As Twere a Careless Trifle

16. November, 2012 Theater No comments

What’s a young San Francisco hipster to do with a fancy degree and no motivation to get a real job? Well, how about invade a small, obscure and presumably defenseless island nation?

Will Hand and Jeanette Penley in Toil and Trouble. Photo by Cheshire Isaacs.

That’s the business plan for a trio of friends in Impact Theatre’s Toil and Trouble, the latest of a string of new works by local playwright Lauren Gunderson. The prolific 30-year-old Georgia émigré has plays coming up with half the companies in town: Shotgun Players, SF Playhouse, Crowded Fire, you name it. The Macbeth-quoting title is no mere coincidence; Toil and Trouble is the second in a series of plays loosely inspired by Shakespeare plays. The first was the spousal-abuse revenge comedy Exit, Pursued by a Bear, which served as Gunderson local debut when Crowded Fire produced it last year as part of a rolling world premiere, and the third will be The Taming, a commission in the works for that same company.

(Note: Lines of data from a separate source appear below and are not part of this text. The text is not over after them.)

(** Splits on the next test of [cfg_load_arg]; where it holds, [arg] is
    replaced by what the test says it is. *)
Ltac next_test :=
  match goal with
  | |- context [if String.eqb ?a ?l then _ else _] =>
      let E := fresh "E" in
      destruct (String.eqb a l) eqn:E;
      [apply String.eqb_eq in E; subst a |]
  | |- context [if starts_with ?l ?a then _ else _] =>
      let E := fresh "E" in
      destruct (starts_with l a) eqn:E;
      [apply starts_with_ex in E as [? ->] |]
  end.

Lemma cfg_load_arg_unrecognized (w : world) (cfg : cfg_t) (arg : string) :
  is_in (token_key arg) recognized_keys = false ->
  cfg_load_arg w cfg arg = (w, cfg).
Proof.
  intros H.
  unfold cfg_load_arg, cfg_load_arg_debug, strcmp_eq, strncmp_eq.
  repeat (next_test; [vm_compute in H; discriminate H |]).
  reflexivity.
Qed.

Lemma cfg_load_arg_not_a_number (w : world) (cfg : cfg_t) (arg : string) :
  is_in (token_key arg) numeric_keys = true ->
  parses_as_number (token_value arg) = false ->
  cfg_load_arg w cfg arg = (w, cfg).
Proof.
  intros Hk Hv.
  unfold cfg_load_arg, cfg_load_arg_debug, strcmp_eq, strncmp_eq.
  repeat (next_test;
          [first [ vm_compute in Hk; discriminate Hk
                 | change (parses_as_number x = false) in Hv;
                   rewrite ?sscanf_u_app, ?sscanf_d_app,
                     ?(conv_u_none _ Hv), ?(conv_d_none _ Hv); simpl stored;
                   now rewrite ?set_get_max_devs, ?set_get_userpresence,
                     ?set_get_userverification, ?set_get_pinverification ] |]).
  reflexivity.
Qed.

End Merger.

(** ** Descriptor and heap tables *)

Section Tables.

Context {A : Type}.

Lemma find_head (k : nat) (a : A) (l : list (nat * A)) : find k ((k, a) :: l) = Some a.
Proof. simpl; now rewrite Nat.eqb_refl. Qed.

Lemma find_skip (k k' : nat) (a : A) (l : list (nat * A)) :
  k' <> k -> find k ((k', a) :: l) = find k l.
Proof. intros H; simpl; now apply Nat.eqb_neq in H as ->. Qed.

Lemma remove_head (k : nat) (a : A) (l : list (nat * A)) : remove k ((k, a) :: l) = l.
Proof. simpl; now rewrite Nat.eqb_refl. Qed.

Lemma remove_skip (k k' : nat) (a : A) (l : list (nat * A)) :
  k' <> k -> remove k ((k', a) :: l) = (k', a) :: remove k l.
Proof. intros H; simpl; now apply Nat.eqb_neq in H as ->. Qed.

End Tables.

(** ** Mode bits *)

Section ModeBits.

Local Open Scope Z_scope.

Lemma land_type_perm (t perm mask : Z) :
  Z.land 4095 mask = 0 ->
  Z.land (Z.lor t (Z.land perm 4095)) mask = Z.land t mask.
Proof.
  intros H.
  rewrite Z.land_lor_distr_l, <- Z.land_assoc, H, Z.land_0_r, Z.lor_0_r.
  reflexivity.
Qed.

Lemma land_perm_bits (t perm mask : Z) :
  Z.land t mask = 0 -> Z.land 4095 mask = mask ->
  Z.land (Z.lor t (Z.land perm 4095)) mask = Z.land perm mask.
Proof.
  intros Ht Hm.
  rewrite Z.land_lor_distr_l, Ht, Z.lor_0_l, <- Z.land_assoc, Hm.
  reflexivity.
Qed.

Lemma writable_stat (n : node) :
  Spec.is_dir n || Spec.is_reg n = true ->
  group_other_writable (node_stat n) = Spec.writable_by_group_or_others n.
Proof.
  unfold group_other_writable, Spec.writable_by_group_or_others.
  destruct n; try discriminate; intros _;
    cbn [node_stat st_mode Spec.node_perm];
    now rewrite land_perm_bits.
Qed.

Lemma untrusted_owner_stat (n : node) :
  untrusted_owner (node_stat n) = negb (Spec.owner_trusted PAM_U2F_TESTING n).
Proof.
  unfold untrusted_owner, Spec.owner_trusted.
  destruct n; cbn [node_stat st_uid Spec.node_uid]; now rewrite negb_orb.
Qed.

Lemma S_ISDIR_stat (n : node) :
  Spec.is_dir n = true ->
  S_ISDIR (st_mode (node_stat n)) = true.
Proof.
  destruct n; try discriminate; intros _.
  unfold S_ISDIR; cbn [node_stat st_mode]; now rewrite land_type_perm.
Qed.

Lemma S_ISREG_stat (n : node) :
  match n with Lnk _ _ => True | _ => S_ISREG (st_mode (node_stat n)) = Spec.is_reg n end.
Proof.
  destruct n; trivial; unfold S_ISREG; cbn [node_stat st_mode Spec.is_reg];
    now rewrite land_type_perm.
Qed.

End ModeBits.

(** ** [open_safely] against the specification walk *)

Section Walk.

Lemma with_fds_eta (w : world) : with_fds (w_fds w) (w_next_fd w) w = w.
Proof. destruct w; reflexivity. Qed.

Lemma close_first (w : world) (fd : nat) (x : ofile) (F : list (nat * ofile)) (n : nat) :
  close (with_fds ((fd, x) :: F) n w) fd = with_fds F n w.
Proof.
  unfold close; cbn [w_fds with_fds w_next_fd].
  now rewrite find_head, remove_head.
Qed.

Lemma close_second (w : world) (fd pfd : nat) (x y : ofile) (F : list (nat * ofile))
    (n : nat) :
  fd <> pfd ->
  close (with_fds ((fd, x) :: (pfd, y) :: F) n w) pfd = with_fds ((fd, x) :: F) n w.
Proof.
  intros H. unfold close; cbn [w_fds with_fds w_next_fd].
  now rewrite find_skip, find_head, remove_skip, remove_head.
Qed.

Lemma fstat_first (w : world) (fd : nat) (x : ofile) (F : list (nat * ofile)) (n : nat) :
  fstat (with_fds ((fd, x) :: F) n w) fd = Some (node_stat (of_node x)).
Proof. unfold fstat; cbn [w_fds with_fds]; now rewrite find_head. Qed.

Lemma exit_parent (w : world) (pfd : nat) (x : ofile) (F : list (nat * ofile))
    (n copy : nat) :
  open_safely_exit (with_fds ((pfd, x) :: F) n w) (Some pfd) None copy =
  free (with_fds F n w) (Some copy).
Proof. unfold open_safely_exit, close_if_open; now rewrite close_first. Qed.

Lemma exit_both (w : world) (fd pfd : nat) (x y : ofile) (F : list (nat * ofile))
    (n copy : nat) :
  fd <> pfd ->
  open_safely_exit (with_fds ((fd, y) :: (pfd, x) :: F) n w) (Some pfd) (Some fd) copy =
  free (with_fds F n w) (Some copy).
Proof.
  intros H; unfold open_safely_exit, close_if_open.
  now rewrite close_second, close_first.
Qed.

Lemma exit_keep (w : world) (fd pfd : nat) (x y : ofile) (F : list (nat * ofile))
    (n copy : nat) :
  fd <> pfd ->
  open_safely_exit (with_fds ((fd, y) :: (pfd, x) :: F) n w) (Some pfd) None copy =
  free (with_fds ((fd, y) :: F) n w) (Some copy).
Proof.
  intros H; unfold open_safely_exit, close_if_open.
  now rewrite close_second.
Qed.

Lemma openat_at (w : world) (pfd : nat) (dir : node) (pos : nat)
    (F : list (nat * ofile)) (name : string) (flags : oflags) :
  w_fds w = (pfd, mk_ofile dir pos) :: F ->
  openat w pfd (Some name) flags =
  match dir with
  | Dir _ _ entries =>
      match lookup name entries with
      | None => (w, inl ENOENT)
      | Some n =>
          match resolve n flags with
          | inl e => (w, inl e)
          | inr f =>
              (with_fds ((w_next_fd w, mk_ofile f 0) :: (pfd, mk_ofile dir pos) :: F)
                 (S (w_next_fd w)) w,
               inr (w_next_fd w))
          end
      end
  | _ => (w, inl ENOTDIR)
  end.
Proof.
  intros H; unfold openat, install; rewrite H, find_head.
  destruct dir; reflexivity.
Qed.

Lemma exit_parent_at (w : world) (pfd : nat) (x : ofile) (F : list (nat * ofile))
    (copy : nat) :
  w_fds w = (pfd, x) :: F ->
  open_safely_exit w (Some pfd) None copy =
  free (with_fds F (w_next_fd w) w) (Some copy).
Proof.
  intros H. rewrite <- (exit_parent w pfd x F (w_next_fd w) copy).
  now rewrite <- H, with_fds_eta.
Qed.

Lemma resolve_directory (n : node) :
  resolve n (mk_oflags true false) =
  match follow n with
  | None => inl ENOENT
  | Some f => if Spec.is_dir f then inr f else inl ENOTDIR
  end.
Proof.
  unfold resolve; cbn [O_NOFOLLOW O_DIRECTORY].
  destruct n; destruct (follow _) as [[] |]; reflexivity.
Qed.

Lemma resolve_nofollow (n : node) :
  resolve n (mk_oflags false true) =
  match n with
  | Lnk _ _ => inl ELOOP
  | _ => inr n
  end.
Proof. destruct n; reflexivity. Qed.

Impact Theatre’s world premiere production marks a return to the La Val’s Subterranean pizzeria-basement space for the company’s founding artistic director Josh Costello, who’s now the literary manager at Aurora Theatre Company. Anne Kendall’s set evokes a cluttered bachelor living room, the coffee table crammed with takeout cartons and Pabst Blue Ribbon cans.

Riding a scooter around the apartment in amusingly eye-offending bike shorts (costumed by Cassie Rosenbrock), Mike Delaney has the breezy buffoonery of a guy who’s always selling with nothing to back it up as Adam, who keeps brainstorming useless products with pithy rhyming names like Cotbot—“a cot that’s a robot.” “Rhyming is not innovation! And not everything needs to be a robot,” his roommate Matt says in an exasperation that seems ingrained in his character. As played by Will Hand, Matt is rumpled, cynical, high-strung, and seemingly incapable or letting a glaring inaccuracy stand without correcting it.

Both of them have the hots for their friend Beth, an aspiring TV sportscaster with anger problems. The play is set as the Giants are entering the World Series (which is to say pretty much right now, at least when it opened) and she gets fired for haranguing the whooping crowd to shut the hell up when she’s on the air. Despite Beth’s hotness, she’s oddly ready to settle for just about anybody at this point, and for some reason she’s narrowed her options to the two of them as if they’re the only guys left in the world—which is true at least in the sense that they’re the only guys in the play.

It’s Adam, of course, who comes up with the scheme of taking over a small island off the coast of Chile populated mostly by miniature vicuñas—a sort of bonsai llama—whose expensive wool will make them rich. But no one’s more gung-ho about it than Beth. Jeanette Penley’s Beth is a forceful whirlwind of commanding impatience, Machiavellian scheming, and spurt-of-the-moment bloodlust, and the deliciously evil facial expression that she strikes from time to time is just hilarious. “Feminism means I get to be evil too,” she says. Fair (and foul) enough.

Instead of the three witches of Shakespeare’s play, it’s takeout fortune cookies that prophecy all the ways things will go horribly wrong. In fact these fortunes are the same things those witches say, including references like Birnam Wood that don’t have anything to do with anything in the current plot. Turning the Macbeth references to “MattBeth” couple shorthand is a cute touch, although it’s done so in passing that it could easily be missed.

There are in fact a lot of running gags that don’t quite get a chance to start running. As funny as the play is, it feels sorely underdeveloped. As it goes on, people start speaking in lines from Macbeth more and more, even though there’s no in-story reason for them to do it at all. Once or twice would be a cute in-joke, but having the dialogue taken over entirely by another play toward the end is baffling.

Costello’s staging is brisk and high-energy, although the fast pace sometimes exacerbates the rushed, incomplete feeling of the 75-minute play. Colin Trevor’s sound design is minimal aside from dramatic classical music between scenes, including a bit of “Night on Bald Mountain.”  The performances are sometimes hysterical, in both senses of the words (both modern senses of the word, anyway—nothing to do with Victorian women’s ailments). Delaney’s particularly funny in the obligatory Banquo’s ghost scene, with a lot of stage smoke and eerie lighting by Jax Steager.

For all its rough edges, the show is awfully enjoyable as a goofy bagatelle, full of pricelessly bizarre turns of phrase, like “You suck such a big Pepsi, you know that?” or “the balls of the future are in our hands.” It’s full of beans and funny even if it signifies nothing.

Toil and Trouble
Through December 8
Impact Theatre
La Val’s Subterranean
1834 Euclid Street
Berkeley, CA
www.impacttheatre.com

Show #107 of 2012, attended November 9.